Caller ID spoofing is when a caller deliberately falsifies the information transmitted to your caller ID display to disguise their identity. Spoofing is often used as part of an attempt to trick someone into giving away valuable personal information so it can be used in fraudulent activity or sold illegally
Tips to Avoid Spoofing Scams
- Don't answer calls from unknown numbers. If you answer such a call, hang up immediately.
- If you answer the phone and the caller, or a recording asks you to hit a button to stop getting the calls, you should just hang up.
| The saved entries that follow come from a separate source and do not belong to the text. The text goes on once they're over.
Lemma observe_grows (p : pass) (line : string) : grows p (observed p line).
Proof.
  unfold observed.
  destruct (line_timestamp line); repeat split; apply extends_refl.
Qed.

Lemma observe_total_events (p : pass) (line : string) :
  total_events (observed p line) = total_events p.
Proof. unfold observed. now destruct (line_timestamp line). Qed.

Lemma process_line_grows (p : pass) (line : string) (p' : pass) :
  process_line p line = Ok p' ->
  grows p p' /\ (total_events p' <= S (total_events p))%nat.
Proof.
  intros H. destruct (process_line_emits _ _ _ H) as [-> | E].
  - split; [apply observe_grows |]. rewrite observe_total_events. lia.
  - split.
    + apply (grows_trans p (observed p line) p');
        [apply observe_grows | exact (emitted_grows _ _ E)].
    + rewrite (emitted_total_events _ _ E), observe_total_events. lia.
Qed.

(** X1.  Over any stretch of a run that completes, every collection is
    append-only: it ends as it started with rows added at its end, so rows
    are never removed, replaced or reordered; and the rows added number at
    most one per line read. *)
Theorem run_is_append_only (lines : list string) (p p' : pass) :
  process_lines p lines = Ok p' ->
  grows p p' /\ (total_events p' <= total_events p + length lines)%nat.
Proof.
  revert p. induction lines as [|line lines IH]; simpl; intros p H.
  - inversion H; subst. split; [apply grows_refl | lia].
  - destruct (process_line p line) as [p1|] eqn:E; [| discriminate]. simpl in H.
    destruct (process_line_grows _ _ _ E) as [G1 N1].
    destruct (IH _ H) as [G2 N2].
    split; [eapply grows_trans; eassumption | lia].
Qed.
(** X3. The parsers lose nothing of the bytes they read: two datagrams on
    which the extended [parse_header] returns the same header agree on their
    first 12 bytes, two on which the basic one does on their first 10, and
    two on which [parse_audio_packet] returns the same packet agree on their
    11-byte prefix. *)
Theorem parsers_injective_on_layout (d1 d2 : bytes) :
  (∀ h, Enhanced.parse_header d1 = Ok (Some h) →
        Enhanced.parse_header d2 = Ok (Some h) → take 12 d1 = take 12 d2)
  ∧ (∀ h, Silent.parse_header d1 = Ok (Some h) →
          Silent.parse_header d2 = Ok (Some h) → take 10 d1 = take 10 d2)
  ∧ (∀ p, Enhanced.parse_audio_packet d1 = Ok (Some p) →
          Enhanced.parse_audio_packet d2 = Ok (Some p) →
          take 11 d1 = take 11 d2).
Proof.
  split; [|split].
  - intros h H1 H2.
    destruct (enhanced_parse_header_Some _ _ H1)
      as (v & sr & ch & c & rest & -> & _ & _ & ->).
    destruct (enhanced_parse_header_Some _ _ H2)
      as (v' & sr' & ch' & c' & rest' & -> & _ & _ & Heq).
    injection Heq as Hv -> -> Hc _.
    apply byte_val_inj in Hv as ->. apply byte_val_inj in Hc as ->.
    by rewrite !take_app_length' by (by rewrite length_ext_header).
  - intros h H1 H2.
    destruct (silent_parse_header_Some _ _ H1)
      as (sr & ch & rest & -> & _ & _ & ->).
    destruct (silent_parse_header_Some _ _ H2)
      as (sr' & ch' & rest' & -> & _ & _ & Heq).
    injection Heq as -> ->.
    by rewrite !take_app_length' by (by rewrite length_basic_header).
  - intros p H1 H2.
    destruct (parse_audio_packet_Some _ _ H1)
      as (ty & ts & sz & payload & -> & _ & _ & ->).
    destruct (parse_audio_packet_Some _ _ H2)
      as (ty' & ts' & sz' & payload' & -> & _ & _ & Heq).
    injection Heq as Hty -> -> _.
    apply byte_val_inj in Hty as ->.
    by rewrite !take_app_length' by (by rewrite length_audio_prefix).
Qed.

Lemma parsers_injective_on_layout_witness :
  take 12 (ext_header x01 48000 2 x00 ++ [xaa])
  = take 12 (ext_header x01 48000 2 x00 ++ [xbb; xcc]).
Proof.
  destruct (parsers_injective_on_layout
              (ext_header x01 48000 2 x00 ++ [xaa])
              (ext_header x01 48000 2 x00 ++ [xbb; xcc])) as [H _].
  apply (H (Enhanced.mkHeader 1 48000 2 0 "Raw")); vm_compute; reflexivity.
Defined.

(** * Further properties of the jitter buffer *)

Section SmallBuffer.
Import JitterBuffer.

Lemma run_small n ops : ∀ h jb,
  (n < JITTER_BUFFER_MIN)%nat →
  maxlen (buffer jb) = n →
  frames jb = drop (length h - n) h →
  ∃ rs jb', run ops jb = Ok (rs, jb')
            ∧ delivered rs = []
            ∧ length rs = get_calls ops
            ∧ frames jb' = drop (length (h ++ pushed ops) - n) (h ++ pushed ops).
Proof.
  intros h jb Hn. revert h jb.
  induction ops as [|[x|] ops IH]; intros h jb Hm Hfr.
  - exists [], jb. cbn. by rewrite (right_id_L [] (++)).
  - destruct (IH (h ++ [x]) (add jb x)) as (rs & jb' & Hrun & Hd & Hl & Hfr').
    + by rewrite maxlen_add.
    + rewrite frames_add, Hm, Hfr, !length_app, length_drop. cbn [length].
      destruct (decide (length h < n)%nat) as [Hlt|Hge].
      * replace (length h - n)%nat with 0%nat by lia.
        replace (length h + 1 - n)%nat with 0%nat by lia.
        rewrite !drop_0. by rewrite decide_False by lia.
      * rewrite decide_True by lia.
        rewrite <- drop_app_le by lia. rewrite drop_drop. f_equal. lia.
    + exists rs, jb'. split; [done|]. split; [done|]. split; [done|].
      by rewrite <- (assoc_L (++)) in Hfr'.
  - assert (Hsz : (size jb < JITTER_BUFFER_MIN)%nat).
    { unfold size, deque_len. fold (frames jb).
      rewrite Hfr, length_drop. unfold JITTER_BUFFER_MIN in *. lia. }
    destruct (IH h jb Hm Hfr) as (rs & jb' & Hrun & Hd & Hl & Hfr').
    exists (None :: rs), jb'. split; [|split; [done|split; [|done]]].
    + cbn [run]. rewrite (get_below jb Hsz). cbn. by rewrite Hrun.
    + cbn. by rewrite Hl.
Qed.
End SmallBuffer.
Scammers often use this trick to identify potential targets.
- Do not respond to any questions, especially those that can be answered with "Yes" or "No."
- Never give out personal information such as account numbers, Social Security numbers, mother's maiden names, passwords or other identifying information in response to unexpected calls or if you are at all suspicious.
- If you get an inquiry from someone who says they represent a company or a government agency, hang up and call the phone number on your account statement, in the phone book, or on the company's or government agency's website to verify the authenticity of the request.
- Use caution if you are being pressured for information immediately.